_DATA EXTRACTS_
Lemma dateSelectOptions_find_records_bihar :
  ∃ o, o ∈ dateSelectOptions bihar_2025_03
       ∧ option_value o = "2025-03" ∧ option_textContent o = "Mar 2025"
       ∧ (0 < found (showStateMarker bihar_2025_03 "Bihar" (option_value o)))%nat.
Proof.
  destruct (dateSelectOptions_find_records bihar_2025_03
              (observation "Bihar" None 2025 3 2.0) "Bihar" 2025 3)
    as (o & Hin & Hv & Ht & _ & Hf);
    [by left|reflexivity|reflexivity|lia|reflexivity|lia|].
  exists o. split_and!; [done|exact Hv|exact Ht|exact Hf].
Defined.

Lemma defined_NoDup {A} (xs : list (option A)) : NoDup xs → NoDup (omap id xs).
Proof.
  induction 1 as [|[a|] xs Hx _ IH]; cbn [omap list_omap id]; [constructor| |done].
  constructor; [|done]. rewrite list_elem_of_omap.
  intros (x & Hin & E). cbn [id] in E. by subst.
Qed.

Lemma undefined_last_NoDup {A} `{EqDecision A} (xs : list (option A)) :
  NoDup xs →
  List.filter (λ x, negb (bool_decide (is_Some x))) xs
  = if bool_decide (None ∈ xs) then [None] else [].
Proof.
  induction 1 as [|[a|] xs Hx Hnd IH]; cbn [List.filter].
  - done.
  - rewrite bool_decide_true by eauto. cbn [negb]. rewrite IH.
    destruct (decide (None ∈ xs)) as [Hin|Hin].
    + rewrite (bool_decide_true (None ∈ xs)) by done.
      by rewrite bool_decide_true by (by right).
    + rewrite (bool_decide_false (None ∈ xs)) by done.
      rewrite bool_decide_false; [done|].
      rewrite elem_of_cons. naive_solver.
  - rewrite bool_decide_false by (by intros [? ?]). cbn [negb]. rewrite IH.
    rewrite bool_decide_false by done. by rewrite bool_decide_true by (by left).
Qed.

(** The state dropdown of the map lists every state of the data once, in
    ascending order; when some record has no [state], one [undefined] option
    follows the names. *)
Theorem loadMapPredictions_stateOptions (data : list PredictionRecord) :
  ∃ names,
    stateOptions (loadMapPredictions data)
    = ((Some <$> names)
         ++ (if bool_decide (None ∈ state <$> data)
             then [None] else []))%list
    ∧ NoDup names
    ∧ StronglySorted (λ a b, String.leb a b = true) names
    ∧ ∀ s, s ∈ names ↔ ∃ p, p ∈ data ∧ state p = Some s.
Proof.
  cbn [loadMapPredictions stateOptions]. unfold statesWithData, Array_sort.
  set (xs := new_Set (state <$> data)).
  assert (NoDup xs) as Hnd by apply new_Set_NoDup.
  exists (sort_defined default_before (omap id xs)). split_and!.
  - f_equal. rewrite (undefined_last_NoDup xs Hnd).
    assert (None ∈ xs ↔ None ∈ state <$> data) as Hiff.
    { unfold xs. by rewrite new_Set_elem. }
    destruct (decide (None ∈ xs)) as [Hin|Hin].
    + rewrite (bool_decide_true (None ∈ xs)) by done.
      by rewrite bool_decide_true by (by apply Hiff).
    + rewrite (bool_decide_false (None ∈ xs)) by done.
      by rewrite bool_decide_false by (by rewrite <- Hiff).
  - rewrite sort_defined_Permutation. by apply defined_NoDup.
  - apply default_sort_StronglySorted.
  - intros s. rewrite sort_defined_Permutation, list_elem_of_omap.
    unfold xs. setoid_rewrite new_Set_elem. setoid_rewrite list_elem_of_fmap.
    split.
    + intros (x & (p & -> & Hp) & Hx). cbn [id] in Hx. eauto.
    + intros (p & Hp & Hs). exists (Some s). split; [|done]. exists p. done.
Qed.
(** Merging two sorted runs that stand side by side: the head of the upper
    run is taken when [comparefn (upper head, lower head)] is negative, the
    head of the lower run otherwise. *)
Fixpoint merge (lower upper : list A) : list A :=
  let fix mergeInto (upper : list A) : list A :=
    match lower, upper with
    | [], _ => upper
    | _, [] => lower
    | a :: lower', b :: upper' =>
      if comparefn b a <? 0 then b :: mergeInto upper' else a :: merge lower' upper
    end
  in mergeInto upper.

(** One pass over the array: neighbouring runs are merged two by two. *)
Fixpoint mergePairs (runs : list (list A)) : list (list A) :=
  match runs with
  | lower :: upper :: rest => merge lower upper :: mergePairs rest
  | _ => runs
  end.

(** Passes are made until one run is left.  Each pass makes the runs fewer,
    so the number of elements is more passes than are needed. *)
Fixpoint mergeAll (fuel : nat) (runs : list (list A)) : list A :=
  match runs, fuel with
  | [], _ => []
  | [run], _ => run
  | _, O => List.concat runs
  | _, S fuel' => mergeAll fuel' (mergePairs runs)
  end.

(** Bottom-up merge sort: the runs of the first pass are the single
    elements. *)
Definition mergeSortBottomUp (l : list A) : list A :=
  mergeAll (List.length l) (map (fun x => [x]) l).

(** The run at the start of the array, after its first two elements: it goes
    on for as long as [comparefn (element, previous element)] is not negative
    (ascending), or for as long as it is negative (strictly descending). *)
Fixpoint runAscending (previous : A) (rest : list A) : list A * list A :=
  match rest with
  | [] => ([], [])
  | x :: rest' =>
    if comparefn x previous <? 0 then ([], rest)
    else let (run, others) := runAscending x rest' in (x :: run, others)
  end.

Fixpoint runDescending (previous : A) (rest : list A) : list A * list A :=
  match rest with
  | [] => ([], [])
  | x :: rest' =>
    if comparefn x previous <? 0
    then let (run, others) := runDescending x rest' in (x :: run, others)
    else ([], rest)
  end.

(** The leading run, reversed when it is descending, and the elements after
    it. *)
Definition countAndMakeRun (l : list A) : list A * list A :=
  match l with
  | a :: b :: rest =>
    if comparefn b a <? 0
    then let (run, others) := runDescending b rest in (rev (a :: b :: run), others)
    else let (run, others) := runAscending b rest in (a :: b :: run, others)
  | _ => (l, [])
  end.

(** What a merge sort by natural runs does with an array too short to be cut
    into several runs: the leading run is taken as the sorted part and the
    other elements are put into it by binary insertion. *)
Definition runSort (l : list A) : list A :=
  let (run, others) := countAndMakeRun l in
  fold_left (fun sorted pivot => binaryInsert comparefn (List.length sorted) pivot sorted)
            others run.

End MoreLoops.

Definition mergeSort : Sorter := fun A => @mergeSortBottomUp A.

Definition runThenBinaryInsertionSort : Sorter := fun A => @runSort A.

(** ** Two tasks added in the same millisecond *)

(** Nothing stored yet; the scheduler will answer two calls. *)
Definition emptyWorld : World :=
  mkWorld [] 1700000000000%N [Resolves "reminder-a"; Resolves "reminder-b"] [].

(** "Buy milk" is added, then "Water plants", while [Date.now()] still
    returns the same number. *)
Definition twinWorld : World :=
  exec (addTask "Water plants" None (Some (sampleNow + oneHour)) None None)
    (exec (addTask "Buy milk" None (Some (sampleNow + oneDay)) None None)
       emptyWorld).

Definition buyMilk : Task :=
  mkTask "1700000000000" "Buy milk" None false 1700000000000
         (Some (sampleNow + oneDay)) P4 "inbox" (Some "reminder-a").

Definition waterPlants : Task :=
  mkTask "1700000000000" "Water plants" None false 1700000000000
         (Some (sampleNow + oneHour)) P4 "inbox" (Some "reminder-b").

(** * Properties *)

(** ** The insertion sort *)

Section SortFacts.

Context {A : Type}.
Variable comparefn : A -> A -> Z.

Local Abbreviation lt := (less comparefn).
Local Abbreviation insert := (sift comparefn).
Local Abbreviation run := (fold_left (fun sorted x => sift comparefn x sorted)).

Lemma sift_perm (x : A) (l : list A) : Permutation (insert x l) (x :: l).
Proof.
  induction l as [|y l IH]; simpl; [reflexivity|].
  destruct (lt x y); [|reflexivity].
  rewrite IH. apply perm_swap.
Qed.

Lemma run_perm (l acc : list A) : Permutation (run l acc) (l ++ acc).
Proof.
  revert acc; induction l as [|x l IH]; intros acc; simpl; [reflexivity|].
  rewrite IH, sift_perm. symmetry. apply Permutation_middle.
Qed.

Lemma sort_perm (l : list A) : Permutation (sort comparefn l) l.
Proof.
  unfold sort. rewrite <- Permutation_rev, run_perm, app_nil_r. reflexivity.
Qed.

Lemma sort_rev_run (l : list A) : rev (sort comparefn l) = run l [].
Proof. unfold sort. apply rev_involutive. Qed.

(** *** A class of elements that the comparator puts in front *)
Section Dominant.

Variable P : A -> bool.
Hypothesis dominant :
  forall x y, P x = true -> P y = false -> lt x y = true /\ lt y x = false.

Local Abbreviation fronted := (fronted P).

Lemma fronted_sift (x : A) (rl : list A) : fronted rl -> fronted (insert x rl).
Proof.
  induction rl as [|y rest IH]; simpl.
  - intros _. split; [constructor | exact I].
  - intros [Hy Hrest]. destruct (lt x y) eqn:Hxy; simpl.
    + split; [|auto].
      intros Py. specialize (Hy Py).
      assert (Px : P x = true).
      { destruct (P x) eqn:Px; [reflexivity|].
        destruct (dominant y x Py Px) as [_ H]. congruence. }
      eapply Permutation_Forall; [symmetry; apply sift_perm|].
      constructor; assumption.
    + split; [|split; assumption].
      intros Px.
      assert (Py : P y = true).
      { destruct (P y) eqn:Py; [reflexivity|].
        destruct (dominant x y Px Py) as [H _]. congruence. }
      constructor; auto.
Qed.

Lemma fronted_run (l acc : list A) : fronted acc -> fronted (run l acc).
Proof.
  revert acc; induction l as [|x l IH]; intros acc H; simpl; auto using fronted_sift.
Qed.

Lemma fronted_app (u v : list A) (y : A) :
  fronted (u ++ y :: v) -> P y = true -> Forall (fun z => P z = true) v.
Proof.
  induction u as [|a u IH]; simpl; intros [H Hrest] Py; auto.
Qed.

(** In the sorted array no element outside the class stands to the left
    of a member of the class. *)
Lemma sort_fronted (l : list A) (x y : A) :
  before x y (sort comparefn l) -> P y = true -> P x = true.
Proof.
  intros (l1 & l2 & l3 & E) Py.
  assert (F : fronted (rev (sort comparefn l))).
  { rewrite sort_rev_run. apply fronted_run. exact I. }
  rewrite E in F.
  replace (l1 ++ x :: l2 ++ y :: l3) with ((l1 ++ x :: l2) ++ y :: l3) in F
    by (rewrite <- app_assoc; reflexivity).
  rewrite rev_app_distr in F. simpl in F. rewrite <- app_assoc in F. simpl in F.
  pose proof (fronted_app _ _ _ F Py) as Hall.
  rewrite Forall_forall in Hall. apply Hall.
  rewrite <- in_rev. apply in_or_app. right. left. reflexivity.
Qed.

End Dominant.

(** *** Sorting a sorted array again *)
Section Idempotent.

Hypothesis asym : forall x y, lt x y = true -> lt y x = false.

Local Abbreviation settled := (settled comparefn).

Lemma sift_settled_head (x : A) (rl : list A) :
  settled (x :: rl) -> insert x rl = x :: rl.
Proof.
  destruct rl as [|y rest]; simpl; [reflexivity|].
  intros [H _]. rewrite H. reflexivity.
Qed.

Lemma settled_sift (x : A) (rl : list A) : settled rl -> settled (insert x rl).
Proof.
  induction rl as [|y rest IH]; [intros _; exact I|].
  intros H. simpl. destruct (lt x y) eqn:Hxy.
  - assert (Hrest : settled rest) by (destruct rest; [exact I | apply H]).
    specialize (IH Hrest).
    destruct rest as [|z rest']; simpl in *.
    + split; [apply asym; assumption | exact I].
    + destruct (lt x z) eqn:Hxz.
      * split; [apply H | exact IH].
      * split; [apply asym; assumption | exact IH].
  - split; assumption.
Qed.

Lemma settled_run (l acc : list A) : settled acc -> settled (run l acc).
Proof.
  revert acc; induction l as [|x l IH]; intros acc H; simpl; auto using settled_sift.
Qed.

Lemma settled_app_r (u v : list A) : settled (u ++ v) -> settled v.
Proof.
  induction u as [|a u IH]; [trivial|].
  intros H. apply IH. simpl in H.
  destruct (u ++ v); [exact I | apply H].
Qed.

Lemma run_settled (l acc : list A) :
  settled (rev l ++ acc) -> run l acc = rev l ++ acc.
Proof.
  revert acc; induction l as [|x l IH]; intros acc H; simpl; [reflexivity|].
  simpl in H. rewrite <- app_assoc in H. simpl in H.
  rewrite sift_settled_head by (eapply settled_app_r; exact H).
  rewrite IH by exact H. rewrite <- app_assoc. reflexivity.
Qed.

Lemma sort_idempotent (l : list A) :
  sort comparefn (sort comparefn l) = sort comparefn l.
Proof.
  unfold sort at 1. rewrite run_settled.
  - rewrite app_nil_r. apply rev_involutive.
  - rewrite app_nil_r, sort_rev_run. apply settled_run. exact I.
Qed.

End Idempotent.

(** *** A consistent comparator: the loop sorts *)
Section Consistent.

Hypothesis asym : forall x y, lt x y = true -> lt y x = false.
Hypothesis trans :
  forall x y z, lt y x = false -> lt z y = false -> lt z x = false.

Local Abbreviation descending := (StronglySorted (fun a b => lt a b = false)).

Lemma descending_sift (x : A) (rl : list A) :
  descending rl -> descending (insert x rl).
Proof.
  induction rl as [|y rest IH]; simpl; intros H.
  - repeat constructor.
  - apply StronglySorted_inv in H. destruct H as [Hrest Hy].
    destruct (lt x y) eqn:Hxy.
    + constructor; [auto|].
      eapply Permutation_Forall; [symmetry; apply sift_perm|].
      constructor; [apply asym; exact Hxy | exact Hy].
    + constructor; [constructor; assumption|].
      constructor; [exact Hxy|].
      rewrite Forall_forall in *. intros b Hb.
      apply (trans b y x); auto.
Qed.

Lemma descending_run (l acc : list A) : descending acc -> descending (run l acc).
Proof.
  revert acc; induction l as [|x l IH]; intros acc H; simpl; auto using descending_sift.
Qed.

Lemma descending_app_r (u v : list A) : descending (u ++ v) -> descending v.
Proof.
  induction u as [|a u IH]; simpl; [trivial|].
  intros H. apply StronglySorted_inv in H. apply IH, H.
Qed.

(** No element of the sorted array is greater than one to its right. *)
Lemma sort_sorted (l : list A) (x y : A) :
  before x y (sort comparefn l) -> lt y x = false.
Proof.
  intros (l1 & l2 & l3 & E).
  assert (D : descending (rev (sort comparefn l))).
  { rewrite sort_rev_run. apply descending_run. constructor. }
  rewrite E in D.
  replace (l1 ++ x :: l2 ++ y :: l3) with ((l1 ++ x :: l2) ++ y :: l3) in D
    by (rewrite <- app_assoc; reflexivity).
  rewrite rev_app_distr in D. simpl in D. rewrite <- app_assoc in D. simpl in D.
  apply descending_app_r, StronglySorted_inv in D. destruct D as [_ D].
  rewrite Forall_forall in D. apply D.
  rewrite <- in_rev. apply in_or_app. right. left. reflexivity.
Qed.

End Consistent.

End SortFacts.

(** ** The comparator *)

Ltac unfold_compare :=
  unfold less, compareTasks, pendingOverdue, pending, isOverdue, dueBefore,
    overdueFlag, truthyDate, Js.and, Js.lt, Js.field, Js.truthy, Js.strictNeq in *.

Ltac split_ifs :=
  repeat match goal with
         | |- context [if ?c then _ else _] => destruct c eqn:?
         | H : context [if ?c then _ else _] |- _ => destruct c eqn:?
         end.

_ABOUT THIS TASK_
Retype exactly the lines of the data above, starting at its first line and finishing with the line that has "[by left|reflexivity|reflexivity|lia|reflexivity|lia|]." in it.

_RESULT FOR THIS EXERCISE_
Lemma dateSelectOptions_find_records_bihar :
  ∃ o, o ∈ dateSelectOptions bihar_2025_03
       ∧ option_value o = "2025-03" ∧ option_textContent o = "Mar 2025"
       ∧ (0 < found (showStateMarker bihar_2025_03 "Bihar" (option_value o)))%nat.
Proof.
  destruct (dateSelectOptions_find_records bihar_2025_03
              (observation "Bihar" None 2025 3 2.0) "Bihar" 2025 3)
    as (o & Hin & Hv & Ht & _ & Hf);
    [by left|reflexivity|reflexivity|lia|reflexivity|lia|].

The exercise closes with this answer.